Watching the day break over Manchester. Hm. Been a while since I’ve been up all night… Sat through a whole lot of Boyce Avenue and other acoustic covers haha…
thought of much. felt like crying but couldn’t. haiz.
All these feelings and thoughts, but too inept to put them down in words.
But try we will.
It’s like how you’re walking along the quiet beach – no one’s about, no seagulls/birds/crickets or whatever. And the waves are not crashing, but gently lapping at the sand beneath your feet. And yes, you hesitate… but then you step into the ocean. Just a little, tiny step though. Because you’re taken aback by the expanse of the ocean. Just like how I can barely touch at the ocean of feelings I’m having now. It’s raw. It’s open. It’s full of insecurity.
And it’s ridiculous how I’m just watching acoustic cover after acoustic cover tonight. Every strum sends a little ripple into… I don’t know what… my soul?!
The waves start to build. The tide’s coming in. There’s a sense of urgency, of alarm. Like this struggle within me. But you stay where you are, waiting for the big waves to crash over you.
…and then nothing.
No big waves. No crashing upon the shore. Just back to the quiet.
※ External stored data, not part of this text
(** ** Order of delivery *)

Lemma takePendingLocked_spec keys b :
  wf_jobs b ->
  match takePendingLocked keys b with
  | (None, b') => b' = b /\ forall k, k ∈ keys -> queue_of b k = []
  | (Some a, b') =>
      exists ks1 k ks2 q j, keys = ks1 ++ k :: ks2 /\ (forall k', k' ∈ ks1 -> queue_of b k' = []) /\
        queue_of b k = a :: q /\ b_jobs b !! a = Some j /\
        (forall k', queue_of b' k' = if decide (k = k') then q else queue_of b k') /\
        b_inFlight b' = {[a]} ∪ b_inFlight b /\
        (forall i, flight_of b' i = if decide (Job_InstanceID (mj_job j) = i)
                                    then flight_of b i ++ [a] else flight_of b i) /\
        b_jobs b' = <[a := mkMemJob (mj_job j) true false]> (b_jobs b) /\
        b_notify b' = b_notify b /\ b_closed b' = b_closed b /\ b_alloc b' = b_alloc b
  end.
Proof.
  intros Hw. induction keys as [|k keys IH]; cbn [takePendingLocked]; [set_solver|].
  destruct (queue_of b k) as [|a q] eqn:Eq.
  - destruct (takePendingLocked keys b) as [[a|] b'].
    + destruct IH as (ks1 & k1 & ks2 & q & j & -> & Hks & ?). exists (k :: ks1), k1, ks2, q, j.
      split; [done|]. split; [|done]. intros k' [->|]%elem_of_cons; auto.
    + destruct IH as [-> IH]. split; [done|]. intros k' [->|]%elem_of_cons; auto.
  - destruct (wf_queue_job b Hw k a) as (j & Hj & _); [rewrite Eq; set_solver|]. rewrite Hj.
    exists [], k, keys, q, j. repeat split; try done; [set_solver|..].
    + intros k'. unfold queue_of. simpl. apply lookup_insert_default.
    + intros i. unfold flight_of. simpl. rewrite lookup_insert_default. by destruct (decide _) as [->|].
Qed.

Lemma remove_first_last a l : a ∉ l -> remove_first (Nat.eqb a) (l ++ [a]) = Some l.
Proof.
  induction l as [|x l IH]; simpl; intros Ha; [by rewrite Nat.eqb_refl|].
  destruct (Nat.eqb_spec a x); [set_solver|]. rewrite IH by set_solver. done.
Qed.

(** Requeueing a job just taken restores the bookkeeping. *)
Lemma requeue_take keys b a b' :
  wf_jobs b -> b_closed b = false -> takePendingLocked keys b = (Some a, b') ->
  (forall k, queue_of (requeue a b') k = queue_of b k) /\
  b_inFlight (requeue a b') = b_inFlight b /\
  (forall i, flight_of (requeue a b') i = flight_of b i).
Proof.
  intros Hw Hc Ht. pose proof (takePendingLocked_spec keys b Hw) as Hs. rewrite Ht in Hs.
  destruct Hs as (ks1 & k & ks2 & q & j & _ & _ & Hq & Hj & Hq' & Hf & Hi & Hj' & _ & Hc' & _).
  destruct (wf_queue_job b Hw k a) as (j0 & Hj0 & Hk & _ & Hnf); [rewrite Hq; set_solver|].
  rewrite Hj in Hj0. injection Hj0 as <-.
  assert (Hnfi : forall i, a ∉ flight_of b i) by (intros i ?; apply Hnf, (wf_flight_set b Hw); eauto).
  unfold requeue. rewrite Hj', lookup_insert_eq. cbn [mj_settled mj_job].
  rewrite Hc', Hc. cbn [orb]. rewrite bool_decide_true by set_solver.
  set (j' := mkMemJob (mj_job j) true false). pose proof (releaseLocked_fields a j' b') as (Fq & Ff & _).
  split; [|split].
  - assert (Hrel : forall k', queue_of (releaseLocked a j' b') k' = queue_of b' k')
      by (intros k'; unfold queue_of; by rewrite Fq).
    intros k'. rewrite queue_of_insert, !Hrel, Hk, !Hq', (decide_True (P := k = k)) by done.
    destruct (decide (k = k')) as [<-|]; done.
  - simpl. rewrite Ff, Hf. set_solver.
  - intros i. change (flight_of (releaseLocked a j' b') i = flight_of b i).
    unfold releaseLocked. cbn [mj_job j']. set (inst := Job_InstanceID (mj_job j)) in *.
    change (flight_of (set_inFlight ?x ?y) inst) with (flight_of b' inst).
    rewrite Hi, decide_True by done. rewrite remove_first_last by done. cbn [default].
    specialize (Hi i). unfold flight_of in *. destruct (default [] (b_byInst b !! inst)) as [|y l] eqn:El; simpl.
    + rewrite lookup_delete_default. destruct (decide (inst = i)) as [<-|]; done.
    + rewrite lookup_insert_default. destruct (decide (inst = i)) as [<-|]; done.
Qed.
And it happens in cycles – over and over again. Building up and just before it hits the tipping point, it recedes.
need to cry, but I can’t. driving me insane.
a little more needy tonight)
What am I doing…? Isn’t this the one thing I told myself never to succumb to? Sigh. One of those nights I guess.
Lost count of the number of cups of tea/coffee I’ve had tonight. Guess I’m not making it to church today after all… and there’s uni starting again on Monday. Sigh.